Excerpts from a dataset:
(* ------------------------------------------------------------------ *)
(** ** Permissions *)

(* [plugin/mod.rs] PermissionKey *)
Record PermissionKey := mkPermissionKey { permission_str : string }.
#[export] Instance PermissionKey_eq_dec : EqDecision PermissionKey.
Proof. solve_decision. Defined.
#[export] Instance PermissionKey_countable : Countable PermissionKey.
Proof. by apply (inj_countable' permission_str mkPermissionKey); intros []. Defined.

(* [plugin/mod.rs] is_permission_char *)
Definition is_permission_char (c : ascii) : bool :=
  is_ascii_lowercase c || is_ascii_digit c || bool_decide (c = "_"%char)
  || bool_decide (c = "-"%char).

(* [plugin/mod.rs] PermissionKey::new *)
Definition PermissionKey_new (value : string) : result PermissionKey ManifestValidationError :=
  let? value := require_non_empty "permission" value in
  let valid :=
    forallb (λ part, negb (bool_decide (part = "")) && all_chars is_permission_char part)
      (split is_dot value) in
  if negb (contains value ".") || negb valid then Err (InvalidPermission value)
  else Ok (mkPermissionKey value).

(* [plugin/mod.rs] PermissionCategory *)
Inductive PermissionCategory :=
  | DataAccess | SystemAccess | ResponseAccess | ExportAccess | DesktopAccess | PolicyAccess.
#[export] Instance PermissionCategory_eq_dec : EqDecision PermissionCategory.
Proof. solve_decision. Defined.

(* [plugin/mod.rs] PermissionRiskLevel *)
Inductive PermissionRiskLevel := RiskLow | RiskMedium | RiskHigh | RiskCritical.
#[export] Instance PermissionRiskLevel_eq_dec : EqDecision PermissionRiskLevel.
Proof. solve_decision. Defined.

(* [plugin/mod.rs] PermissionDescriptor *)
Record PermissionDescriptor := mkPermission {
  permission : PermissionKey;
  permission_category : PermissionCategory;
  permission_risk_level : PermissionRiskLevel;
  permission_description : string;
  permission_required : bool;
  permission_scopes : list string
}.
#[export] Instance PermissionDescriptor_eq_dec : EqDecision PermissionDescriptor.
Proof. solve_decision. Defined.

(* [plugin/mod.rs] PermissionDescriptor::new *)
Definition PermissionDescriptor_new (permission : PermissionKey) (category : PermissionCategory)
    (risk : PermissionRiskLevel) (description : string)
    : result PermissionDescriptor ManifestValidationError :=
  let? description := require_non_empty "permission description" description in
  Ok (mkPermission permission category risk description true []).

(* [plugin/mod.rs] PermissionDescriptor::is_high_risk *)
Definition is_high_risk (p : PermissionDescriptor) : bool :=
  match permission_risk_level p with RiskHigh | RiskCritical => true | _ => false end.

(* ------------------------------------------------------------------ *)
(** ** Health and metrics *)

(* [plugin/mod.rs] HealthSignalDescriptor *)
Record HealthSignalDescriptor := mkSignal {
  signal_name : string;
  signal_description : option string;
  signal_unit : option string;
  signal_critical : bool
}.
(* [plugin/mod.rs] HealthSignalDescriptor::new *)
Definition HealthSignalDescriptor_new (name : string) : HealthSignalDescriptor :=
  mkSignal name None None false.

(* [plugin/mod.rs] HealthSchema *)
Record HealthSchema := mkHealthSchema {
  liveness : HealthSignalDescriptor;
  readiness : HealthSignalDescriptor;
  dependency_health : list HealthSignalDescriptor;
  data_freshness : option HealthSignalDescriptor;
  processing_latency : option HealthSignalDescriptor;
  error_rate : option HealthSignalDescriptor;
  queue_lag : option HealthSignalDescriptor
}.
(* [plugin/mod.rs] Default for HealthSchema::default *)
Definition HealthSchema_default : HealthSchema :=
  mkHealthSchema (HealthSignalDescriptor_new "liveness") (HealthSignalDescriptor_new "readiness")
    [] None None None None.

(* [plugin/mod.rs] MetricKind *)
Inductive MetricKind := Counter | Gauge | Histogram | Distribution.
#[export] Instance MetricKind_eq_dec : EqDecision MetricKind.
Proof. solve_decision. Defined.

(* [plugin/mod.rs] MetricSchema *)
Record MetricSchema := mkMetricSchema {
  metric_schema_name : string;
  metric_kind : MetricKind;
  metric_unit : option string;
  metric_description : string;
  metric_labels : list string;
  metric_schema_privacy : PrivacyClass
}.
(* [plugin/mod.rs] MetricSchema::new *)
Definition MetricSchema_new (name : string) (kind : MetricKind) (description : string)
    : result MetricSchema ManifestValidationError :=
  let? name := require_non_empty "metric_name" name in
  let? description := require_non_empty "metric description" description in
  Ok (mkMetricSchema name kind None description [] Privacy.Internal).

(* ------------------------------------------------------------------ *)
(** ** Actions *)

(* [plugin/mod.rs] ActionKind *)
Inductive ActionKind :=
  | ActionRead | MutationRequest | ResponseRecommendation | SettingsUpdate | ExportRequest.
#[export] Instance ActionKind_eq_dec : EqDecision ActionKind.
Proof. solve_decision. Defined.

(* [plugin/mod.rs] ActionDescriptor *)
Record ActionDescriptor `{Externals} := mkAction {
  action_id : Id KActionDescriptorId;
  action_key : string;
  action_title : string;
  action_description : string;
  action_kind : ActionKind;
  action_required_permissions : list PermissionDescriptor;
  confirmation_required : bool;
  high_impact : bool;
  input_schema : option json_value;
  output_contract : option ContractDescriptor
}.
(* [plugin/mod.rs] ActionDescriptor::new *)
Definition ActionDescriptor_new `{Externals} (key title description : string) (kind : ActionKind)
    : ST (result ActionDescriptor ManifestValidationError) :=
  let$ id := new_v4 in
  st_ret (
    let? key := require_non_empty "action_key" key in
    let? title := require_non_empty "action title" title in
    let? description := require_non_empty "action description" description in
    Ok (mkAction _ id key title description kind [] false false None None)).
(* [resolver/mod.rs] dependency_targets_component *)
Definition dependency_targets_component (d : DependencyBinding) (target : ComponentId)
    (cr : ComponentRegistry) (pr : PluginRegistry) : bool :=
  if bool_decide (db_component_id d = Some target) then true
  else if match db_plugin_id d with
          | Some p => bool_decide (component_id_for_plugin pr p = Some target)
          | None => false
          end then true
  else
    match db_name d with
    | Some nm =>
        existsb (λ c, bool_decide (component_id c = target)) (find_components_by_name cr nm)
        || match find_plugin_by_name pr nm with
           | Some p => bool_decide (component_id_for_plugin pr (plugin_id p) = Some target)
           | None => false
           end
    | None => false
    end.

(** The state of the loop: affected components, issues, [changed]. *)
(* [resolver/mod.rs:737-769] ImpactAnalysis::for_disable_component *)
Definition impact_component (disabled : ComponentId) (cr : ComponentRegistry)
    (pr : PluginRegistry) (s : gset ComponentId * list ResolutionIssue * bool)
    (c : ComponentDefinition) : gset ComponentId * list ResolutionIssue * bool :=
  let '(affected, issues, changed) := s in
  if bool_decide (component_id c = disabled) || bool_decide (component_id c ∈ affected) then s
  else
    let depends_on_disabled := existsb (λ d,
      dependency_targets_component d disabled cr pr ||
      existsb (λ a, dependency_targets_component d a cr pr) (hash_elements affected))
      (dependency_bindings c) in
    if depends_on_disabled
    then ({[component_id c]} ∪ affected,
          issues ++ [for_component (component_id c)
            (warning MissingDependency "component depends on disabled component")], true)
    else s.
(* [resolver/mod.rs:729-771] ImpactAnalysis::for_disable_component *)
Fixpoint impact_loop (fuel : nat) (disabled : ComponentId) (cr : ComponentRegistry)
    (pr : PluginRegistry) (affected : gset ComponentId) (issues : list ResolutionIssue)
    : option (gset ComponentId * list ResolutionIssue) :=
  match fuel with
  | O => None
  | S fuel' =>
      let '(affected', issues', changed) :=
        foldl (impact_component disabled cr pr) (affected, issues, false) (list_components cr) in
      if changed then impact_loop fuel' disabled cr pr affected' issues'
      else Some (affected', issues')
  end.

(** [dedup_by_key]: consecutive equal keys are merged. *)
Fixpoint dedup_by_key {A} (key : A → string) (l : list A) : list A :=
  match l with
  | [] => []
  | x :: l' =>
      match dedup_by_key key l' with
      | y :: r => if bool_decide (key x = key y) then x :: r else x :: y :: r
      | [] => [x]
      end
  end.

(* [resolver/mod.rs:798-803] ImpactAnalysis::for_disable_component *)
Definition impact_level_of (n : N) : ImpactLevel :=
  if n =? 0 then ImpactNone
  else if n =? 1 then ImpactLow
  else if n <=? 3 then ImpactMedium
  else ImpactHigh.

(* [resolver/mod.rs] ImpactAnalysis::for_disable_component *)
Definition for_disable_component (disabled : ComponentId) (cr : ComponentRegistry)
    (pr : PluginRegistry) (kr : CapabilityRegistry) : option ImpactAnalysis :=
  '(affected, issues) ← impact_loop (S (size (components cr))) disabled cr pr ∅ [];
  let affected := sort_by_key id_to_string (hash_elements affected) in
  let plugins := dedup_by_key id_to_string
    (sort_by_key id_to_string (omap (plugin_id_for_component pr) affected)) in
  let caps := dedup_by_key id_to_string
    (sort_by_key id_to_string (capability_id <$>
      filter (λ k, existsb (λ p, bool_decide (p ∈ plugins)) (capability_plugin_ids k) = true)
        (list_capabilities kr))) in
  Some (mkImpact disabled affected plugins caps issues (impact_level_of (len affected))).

---

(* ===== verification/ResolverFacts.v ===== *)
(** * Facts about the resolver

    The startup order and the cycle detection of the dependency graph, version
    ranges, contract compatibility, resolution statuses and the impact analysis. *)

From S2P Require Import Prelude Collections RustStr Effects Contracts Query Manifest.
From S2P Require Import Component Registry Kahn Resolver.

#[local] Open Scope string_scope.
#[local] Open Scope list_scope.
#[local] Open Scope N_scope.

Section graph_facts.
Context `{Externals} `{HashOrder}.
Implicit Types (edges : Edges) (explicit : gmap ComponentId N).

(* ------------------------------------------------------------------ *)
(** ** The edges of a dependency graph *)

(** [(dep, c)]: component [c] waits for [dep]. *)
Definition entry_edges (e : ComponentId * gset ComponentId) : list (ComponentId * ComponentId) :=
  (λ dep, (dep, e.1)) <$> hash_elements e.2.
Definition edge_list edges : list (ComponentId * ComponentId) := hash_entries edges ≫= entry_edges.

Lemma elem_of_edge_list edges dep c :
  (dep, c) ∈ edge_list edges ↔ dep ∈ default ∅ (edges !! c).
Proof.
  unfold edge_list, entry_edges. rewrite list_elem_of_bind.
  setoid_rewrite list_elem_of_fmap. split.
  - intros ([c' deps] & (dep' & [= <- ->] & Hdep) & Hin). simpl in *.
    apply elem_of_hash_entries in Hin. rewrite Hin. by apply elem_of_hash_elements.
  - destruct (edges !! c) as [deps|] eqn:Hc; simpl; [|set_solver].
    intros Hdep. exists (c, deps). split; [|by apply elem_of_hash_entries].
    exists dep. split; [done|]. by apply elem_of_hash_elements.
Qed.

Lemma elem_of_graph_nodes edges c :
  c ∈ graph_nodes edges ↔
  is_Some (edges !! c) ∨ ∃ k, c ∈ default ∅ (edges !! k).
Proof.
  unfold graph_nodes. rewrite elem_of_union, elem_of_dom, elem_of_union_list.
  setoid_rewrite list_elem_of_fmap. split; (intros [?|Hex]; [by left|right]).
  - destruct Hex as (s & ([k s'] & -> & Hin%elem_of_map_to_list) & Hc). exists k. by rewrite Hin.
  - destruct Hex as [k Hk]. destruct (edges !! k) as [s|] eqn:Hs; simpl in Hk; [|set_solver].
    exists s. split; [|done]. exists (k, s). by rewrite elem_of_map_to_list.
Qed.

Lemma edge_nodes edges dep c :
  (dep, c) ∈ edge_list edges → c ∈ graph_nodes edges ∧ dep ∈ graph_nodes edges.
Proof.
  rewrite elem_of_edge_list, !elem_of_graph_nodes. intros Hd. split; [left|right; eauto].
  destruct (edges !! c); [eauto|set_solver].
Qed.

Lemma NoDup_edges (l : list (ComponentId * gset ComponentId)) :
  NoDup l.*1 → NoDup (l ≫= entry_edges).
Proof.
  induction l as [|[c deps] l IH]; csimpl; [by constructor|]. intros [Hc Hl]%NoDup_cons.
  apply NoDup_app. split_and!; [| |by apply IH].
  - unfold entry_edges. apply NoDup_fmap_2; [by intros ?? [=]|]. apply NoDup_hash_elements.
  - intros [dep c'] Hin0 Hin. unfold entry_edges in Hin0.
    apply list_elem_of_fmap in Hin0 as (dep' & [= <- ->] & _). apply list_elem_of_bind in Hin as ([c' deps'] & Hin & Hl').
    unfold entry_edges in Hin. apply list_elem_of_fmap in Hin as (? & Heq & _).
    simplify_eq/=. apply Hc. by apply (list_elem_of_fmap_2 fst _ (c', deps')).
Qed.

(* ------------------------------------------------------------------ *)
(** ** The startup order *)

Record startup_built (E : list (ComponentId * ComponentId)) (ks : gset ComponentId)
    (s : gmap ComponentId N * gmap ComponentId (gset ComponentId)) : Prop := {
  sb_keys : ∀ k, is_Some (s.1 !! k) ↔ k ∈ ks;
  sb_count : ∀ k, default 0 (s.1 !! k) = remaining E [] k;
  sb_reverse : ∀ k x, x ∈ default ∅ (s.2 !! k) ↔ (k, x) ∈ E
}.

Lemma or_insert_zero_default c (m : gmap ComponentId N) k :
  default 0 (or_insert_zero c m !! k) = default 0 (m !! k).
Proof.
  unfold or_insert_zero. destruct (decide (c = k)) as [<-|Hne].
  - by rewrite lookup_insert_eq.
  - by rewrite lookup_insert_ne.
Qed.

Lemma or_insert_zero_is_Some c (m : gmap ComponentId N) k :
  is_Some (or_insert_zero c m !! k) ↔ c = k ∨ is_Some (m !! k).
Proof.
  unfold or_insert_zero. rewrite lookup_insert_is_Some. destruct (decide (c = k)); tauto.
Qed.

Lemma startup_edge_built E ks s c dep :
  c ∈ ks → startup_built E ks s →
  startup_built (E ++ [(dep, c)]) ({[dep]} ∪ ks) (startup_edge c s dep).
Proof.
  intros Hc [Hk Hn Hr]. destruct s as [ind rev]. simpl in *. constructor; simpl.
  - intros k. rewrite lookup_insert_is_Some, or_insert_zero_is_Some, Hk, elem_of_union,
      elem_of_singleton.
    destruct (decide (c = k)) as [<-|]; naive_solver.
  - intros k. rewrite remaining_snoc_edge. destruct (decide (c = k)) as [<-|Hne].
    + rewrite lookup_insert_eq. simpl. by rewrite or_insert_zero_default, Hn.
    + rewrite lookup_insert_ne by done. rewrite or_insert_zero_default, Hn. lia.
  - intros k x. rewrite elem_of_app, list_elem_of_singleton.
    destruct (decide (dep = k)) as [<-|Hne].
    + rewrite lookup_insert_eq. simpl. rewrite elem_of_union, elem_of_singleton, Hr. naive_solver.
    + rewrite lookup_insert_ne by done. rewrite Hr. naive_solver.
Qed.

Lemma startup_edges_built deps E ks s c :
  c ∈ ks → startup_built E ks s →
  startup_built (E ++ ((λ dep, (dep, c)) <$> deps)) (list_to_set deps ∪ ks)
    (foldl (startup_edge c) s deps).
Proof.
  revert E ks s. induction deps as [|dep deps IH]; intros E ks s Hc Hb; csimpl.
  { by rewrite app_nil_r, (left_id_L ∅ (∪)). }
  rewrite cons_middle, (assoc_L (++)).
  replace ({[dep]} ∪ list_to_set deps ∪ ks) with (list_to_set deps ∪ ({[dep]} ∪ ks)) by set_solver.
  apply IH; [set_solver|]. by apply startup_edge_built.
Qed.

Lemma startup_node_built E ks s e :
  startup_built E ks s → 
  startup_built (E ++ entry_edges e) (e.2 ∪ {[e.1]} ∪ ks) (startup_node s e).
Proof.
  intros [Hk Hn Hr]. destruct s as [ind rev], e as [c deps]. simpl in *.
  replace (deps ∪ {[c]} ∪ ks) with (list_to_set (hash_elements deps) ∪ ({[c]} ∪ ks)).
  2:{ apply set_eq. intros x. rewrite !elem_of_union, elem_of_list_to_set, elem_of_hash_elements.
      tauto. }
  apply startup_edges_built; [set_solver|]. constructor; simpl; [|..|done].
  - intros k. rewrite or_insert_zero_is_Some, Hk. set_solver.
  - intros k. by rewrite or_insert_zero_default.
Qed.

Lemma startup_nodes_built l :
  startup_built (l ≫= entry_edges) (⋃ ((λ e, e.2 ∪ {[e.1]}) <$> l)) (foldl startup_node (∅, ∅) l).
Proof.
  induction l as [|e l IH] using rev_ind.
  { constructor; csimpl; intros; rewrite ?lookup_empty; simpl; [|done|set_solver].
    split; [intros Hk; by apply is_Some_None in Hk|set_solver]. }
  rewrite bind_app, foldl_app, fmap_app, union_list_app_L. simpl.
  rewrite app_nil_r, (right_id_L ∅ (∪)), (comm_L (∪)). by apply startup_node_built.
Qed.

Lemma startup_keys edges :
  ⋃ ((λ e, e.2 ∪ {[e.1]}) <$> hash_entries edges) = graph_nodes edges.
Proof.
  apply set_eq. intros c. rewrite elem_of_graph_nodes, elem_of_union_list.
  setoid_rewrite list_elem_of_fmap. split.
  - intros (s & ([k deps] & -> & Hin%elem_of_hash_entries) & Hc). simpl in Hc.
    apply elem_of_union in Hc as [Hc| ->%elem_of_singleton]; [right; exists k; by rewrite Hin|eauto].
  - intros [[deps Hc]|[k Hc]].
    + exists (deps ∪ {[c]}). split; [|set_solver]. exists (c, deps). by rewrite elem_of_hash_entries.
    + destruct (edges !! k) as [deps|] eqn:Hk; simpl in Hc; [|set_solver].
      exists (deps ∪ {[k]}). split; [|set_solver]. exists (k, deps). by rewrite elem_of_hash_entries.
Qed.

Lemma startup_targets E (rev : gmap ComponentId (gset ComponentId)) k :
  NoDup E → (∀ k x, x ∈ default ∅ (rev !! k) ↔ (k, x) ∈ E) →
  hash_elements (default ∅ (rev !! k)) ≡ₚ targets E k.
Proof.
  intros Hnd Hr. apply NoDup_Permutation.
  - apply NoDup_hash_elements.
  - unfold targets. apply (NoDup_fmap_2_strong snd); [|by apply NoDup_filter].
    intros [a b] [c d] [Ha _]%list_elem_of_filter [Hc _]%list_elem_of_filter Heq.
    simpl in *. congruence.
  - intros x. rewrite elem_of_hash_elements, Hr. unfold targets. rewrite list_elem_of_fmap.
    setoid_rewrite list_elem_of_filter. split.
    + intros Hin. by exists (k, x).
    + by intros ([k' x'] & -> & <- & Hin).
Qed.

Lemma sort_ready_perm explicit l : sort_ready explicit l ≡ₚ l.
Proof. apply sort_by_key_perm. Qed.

==

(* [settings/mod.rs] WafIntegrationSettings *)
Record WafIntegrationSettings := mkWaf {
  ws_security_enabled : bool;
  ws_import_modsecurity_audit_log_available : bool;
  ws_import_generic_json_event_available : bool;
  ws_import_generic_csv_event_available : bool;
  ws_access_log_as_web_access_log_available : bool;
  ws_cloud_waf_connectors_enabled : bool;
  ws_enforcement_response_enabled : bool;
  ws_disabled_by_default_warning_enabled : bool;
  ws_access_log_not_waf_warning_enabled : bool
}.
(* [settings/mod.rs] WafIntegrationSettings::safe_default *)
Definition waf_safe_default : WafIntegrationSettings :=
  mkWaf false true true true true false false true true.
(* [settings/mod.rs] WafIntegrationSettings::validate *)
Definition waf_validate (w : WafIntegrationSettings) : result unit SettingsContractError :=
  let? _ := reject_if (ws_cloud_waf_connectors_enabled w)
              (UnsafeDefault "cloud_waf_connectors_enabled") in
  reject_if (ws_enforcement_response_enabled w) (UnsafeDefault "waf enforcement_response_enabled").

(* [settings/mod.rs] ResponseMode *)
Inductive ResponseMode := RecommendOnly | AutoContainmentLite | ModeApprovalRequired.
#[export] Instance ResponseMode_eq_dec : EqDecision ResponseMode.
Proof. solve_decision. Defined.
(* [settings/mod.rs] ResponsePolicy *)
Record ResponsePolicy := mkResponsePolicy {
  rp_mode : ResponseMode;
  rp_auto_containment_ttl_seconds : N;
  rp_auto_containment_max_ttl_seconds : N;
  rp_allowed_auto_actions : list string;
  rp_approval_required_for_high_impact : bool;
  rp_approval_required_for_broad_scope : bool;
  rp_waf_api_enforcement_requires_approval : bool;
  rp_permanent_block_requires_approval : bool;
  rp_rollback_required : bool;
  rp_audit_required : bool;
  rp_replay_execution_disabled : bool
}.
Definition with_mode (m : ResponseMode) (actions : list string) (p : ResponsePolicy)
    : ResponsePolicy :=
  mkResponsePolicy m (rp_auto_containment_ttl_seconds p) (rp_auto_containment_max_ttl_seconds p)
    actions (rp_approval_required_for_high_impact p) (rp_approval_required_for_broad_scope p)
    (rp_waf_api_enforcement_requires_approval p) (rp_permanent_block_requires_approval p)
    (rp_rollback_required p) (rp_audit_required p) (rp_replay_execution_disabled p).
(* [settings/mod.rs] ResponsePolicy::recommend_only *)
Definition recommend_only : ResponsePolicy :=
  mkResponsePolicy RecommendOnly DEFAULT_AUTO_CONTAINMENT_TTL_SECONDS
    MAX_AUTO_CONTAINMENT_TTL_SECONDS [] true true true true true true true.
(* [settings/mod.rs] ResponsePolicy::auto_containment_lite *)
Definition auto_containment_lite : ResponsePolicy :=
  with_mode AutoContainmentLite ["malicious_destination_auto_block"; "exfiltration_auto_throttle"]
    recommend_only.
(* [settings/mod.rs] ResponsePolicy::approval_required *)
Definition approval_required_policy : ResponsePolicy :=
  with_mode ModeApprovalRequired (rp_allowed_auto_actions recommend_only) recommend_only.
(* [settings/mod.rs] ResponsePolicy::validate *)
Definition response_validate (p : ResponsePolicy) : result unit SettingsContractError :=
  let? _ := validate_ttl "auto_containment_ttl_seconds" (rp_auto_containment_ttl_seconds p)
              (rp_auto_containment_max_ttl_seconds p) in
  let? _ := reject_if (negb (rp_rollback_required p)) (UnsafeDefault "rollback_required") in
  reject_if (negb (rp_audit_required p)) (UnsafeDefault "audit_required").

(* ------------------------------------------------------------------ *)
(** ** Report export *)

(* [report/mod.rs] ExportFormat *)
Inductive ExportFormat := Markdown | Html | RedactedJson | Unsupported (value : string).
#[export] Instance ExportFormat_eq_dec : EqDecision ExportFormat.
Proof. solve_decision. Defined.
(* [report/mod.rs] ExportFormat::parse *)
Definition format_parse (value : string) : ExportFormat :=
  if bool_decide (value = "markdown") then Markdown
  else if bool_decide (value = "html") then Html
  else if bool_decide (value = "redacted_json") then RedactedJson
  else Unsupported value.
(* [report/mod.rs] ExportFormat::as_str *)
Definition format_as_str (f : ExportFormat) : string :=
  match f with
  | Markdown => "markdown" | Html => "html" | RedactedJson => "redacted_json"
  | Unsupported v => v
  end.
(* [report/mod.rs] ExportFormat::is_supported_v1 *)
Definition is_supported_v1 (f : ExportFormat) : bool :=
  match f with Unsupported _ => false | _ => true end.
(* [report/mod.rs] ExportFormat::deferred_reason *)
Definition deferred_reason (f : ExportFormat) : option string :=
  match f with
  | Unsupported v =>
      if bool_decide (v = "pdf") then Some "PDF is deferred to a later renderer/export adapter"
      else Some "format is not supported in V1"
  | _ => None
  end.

Your instructions: There is a run of lines above from the one with "let caps := dedup_by_key id_to_string" to the one with "Some (mkImpact disabled"; print exactly that run, both ends included, and nothing else.

Written answer:
  let caps := dedup_by_key id_to_string
    (sort_by_key id_to_string (capability_id <$>
      filter (λ k, existsb (λ p, bool_decide (p ∈ plugins)) (capability_plugin_ids k) = true)
        (list_capabilities kr))) in
  Some (mkImpact disabled affected plugins caps issues (impact_level_of (len affected))).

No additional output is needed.